Hey there I don't suppose someone could translate the above into Latin for me could they? or a close approximate? also if you could gimme a quick showy on how to pronounce it that would be most appreciated.
Cheers in advance.


----------



## Joca

barachielvi said:


> Hey there I don't suppose someone could translate the above into Latin for me could they? or a close approximate? also if you could gimme a quick showy on how to pronounce it that would be most appreciated.
> Cheers in advance.


 
Vowels in Latin are pure as in Italian (a as in father, e as in bed, i as in meet, o as not, u as in put). ´ is put on the stressed syllable to help pronunciation.

Me feret ira mea. [me féret íra méa]

Feram ab ira mea. [féram ab íra méa] (I will be carried ...)

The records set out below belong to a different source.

(** A batch returns what the model computes for each text, in order, whatever part of
    it comes from the cache and however it is cut into chunks; and it leaves the cache
    coherent.  (The provider answers each text, keys do not confuse texts with
    different vectors, and the cache was coherent.) *)
Theorem embed_batch_faithful f now load provider texts s :
  (forall ts, provider ts = Ok (map f ts)) -> load = Ok tt ->
  separates f (se_config s) -> coherent f s ->
  exists s', embed_batch now load provider texts s = Ret (Ok (map f texts), s') /\ coherent f s' /\
    se_config s' = se_config s.
Proof.
  intros Hpr -> Hsep Hcoh. unfold embed_batch. destruct texts as [|t0 texts0]; [by exists s|].
  set (texts := t0 :: texts0).
  assert (Hl : exists s0, ensure_loaded (Ok tt) s = Ok s0 /\ se_cache s0 = se_cache s /\ se_config s0 = se_config s).
  { unfold ensure_loaded. by destruct (se_loaded s); eexists. }
  destruct Hl as (s0 & -> & Hc0 & Hf0).
  assert (Hcoh0 : coherent f s0) by (intros t e; rewrite Hc0, Hf0; apply Hcoh).
  destruct (check_cached now 0 texts s0) as [[rs todo] s1] eqn:Ec.
  destruct (check_cached_spec f now texts 0 s0 rs todo s1 Hcoh0 Ec) as (H1 & H2 & H3 & H4 & H5).
  assert (Hp : partial f (map f texts) rs todo).
  { split_and!; [by rewrite length_map| |].
    - intros j v (t & -> & Ht)%list_lookup_fmap_Some. destruct (H4 j t Ht) as [?|[? ?]]; [by left|right; eauto].
    - intros j t (j' & -> & Hj)%H5. rewrite Nat.add_0_l. apply list_lookup_fmap_Some. by exists t. }
  destruct (run_chunks_spec f now provider (map f texts)
    (chunks (Z.to_nat (Z.max (max_batch_size (se_config s1)) 1)) todo) Hpr rs s1) as (rs' & s' & Hr & Hp' & Hc' & Hco).
  { rewrite concat_chunks by lia. done. }
  rewrite Hr. cbn [obind]. rewrite (collect_partial _ _ _ _ Hp'). exists s'. split_and!; [done| |congruence].
  apply Hco; [by rewrite H2, Hf0|]. intros t e. rewrite H1, H2. apply Hcoh0.
Qed.

(** ** The size of the cache *)

Lemma foldl_delete_size (vs : list (Z * CachedEmbedding)) : forall (m : gmap Z CachedEmbedding),
  NoDup vs.*1 -> (forall kv, kv ∈ vs -> m !! kv.1 = Some kv.2) ->
  (size (foldl (fun m kv => delete kv.1 m) m vs) + length vs = size m)%nat.
Proof.
  induction vs as [|[k v] vs IH]; intros m Hnd Hin; simpl; [lia|].
  apply NoDup_cons in Hnd as [Hk Hnd].
  assert (Hkv : m !! k = Some v) by (apply (Hin (k, v)); set_solver).
  specialize (IH (delete k m) Hnd). rewrite map_size_delete_Some in IH by eauto.
  assert (size m <> 0%nat) by (intros Hz%map_size_empty_inv; by subst).
  rewrite Nat.add_succ_r, IH; [lia|]. intros kv Hkv'. rewrite lookup_delete_ne; [apply Hin; set_solver|].
  intros ->. apply Hk, list_elem_of_fmap. by exists kv.
Qed.

(** An eviction frees a tenth of the configured size, rounded down. *)
Lemma em_maybe_evict_size s :
  0 <= cache_max_entries (se_config s) ->
  let max := cache_max_entries (se_config s) in
  Z.of_nat (size (se_cache (em_maybe_evict s))) =
  if Z.of_nat (size (se_cache s)) <=? max then Z.of_nat (size (se_cache s)) else Z.of_nat (size (se_cache s)) - max / 10.
Proof.
  intros Hm max. unfold em_maybe_evict. fold max. destruct (_ <=? max) eqn:Ez; reflect_Z; [done|]. simpl.
  set (vs := take _ _).
  assert (Hperm : sort_by created_le (cached_iter (se_cache s)) ≡ₚ map_to_list (se_cache s))
    by (rewrite sort_by_perm; apply cached_iter_perm).
  assert (Hlen : length vs = Z.to_nat (max / 10)).
  { unfold vs. rewrite length_take, Hperm, length_map_to_list. apply Nat.min_l.
    assert (max / 10 <= max) by (apply Z.div_le_upper_bound; lia). lia. }
  pose proof (foldl_delete_size vs (se_cache s)) as Hs.
  rewrite Hlen in Hs. assert (0 <= max / 10) by (apply Z.div_pos; lia).
  enough (size (foldl (fun m kv => delete kv.1 m) (se_cache s) vs) + Z.to_nat (max / 10) = size (se_cache s))%nat by lia.
  apply Hs.
  - unfold vs. rewrite fmap_take. apply (sublist_NoDup _ (sort_by created_le (cached_iter (se_cache s))).*1);
      [|apply sublist_take]. rewrite Hperm. apply NoDup_fst_map_to_list.
  - intros [k v] Hkv. simpl. apply elem_of_map_to_list. rewrite <- Hperm. unfold vs in Hkv.
    by apply elem_of_take in Hkv as (i & Hi & _); eapply list_elem_of_lookup_2.
Qed.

These are literal versions. There must be more elegant ways of saying it.


----------



## barachielvi

Thank you good sir, a literal translation isn't actually that bad as it is to do with the recent loss of the use of my left leg (hopefully temporarily).
Am I correct to assume 'mea' is the word for rage?


----------



## Flaminius

No, that's _ira_.  _Mea_ is "my" for a feminine singular noun in nominative.


----------



## barachielvi

Ah I see, thanks man.
What is the difference between 'me feret ira mea' and 'feram ab ira mea' then?
Sorry for being slow on the uptake.


----------



## Pinairun

Me feret ira mea = My rage will carry me = Active voice

(Feram) Ferar ab ira mea= I'll be carried by rage = Passive voice


----------



## Joca

Pinairun said:


> Me feret ira mea = My rage will carry me = Active voice
> 
> (Feram) Ferar ab ira mea= I'll be carried by rage = Passive voice


 
Oh, yes, that's right: the right word is Ferar rather than Feram. I made a huge mistake. Sorry. Thanks to Pinairun.


----------



## barachielvi

Thank you all for your patience and help, this will aid my recovery greatly.


----------



## Joca

barachielvi said:


> Thank you all for your patience and help, this will aid my recovery greatly.


 
I (we) hope so, but then maybe you should say instead: My patience will carry me. Patience = patientia!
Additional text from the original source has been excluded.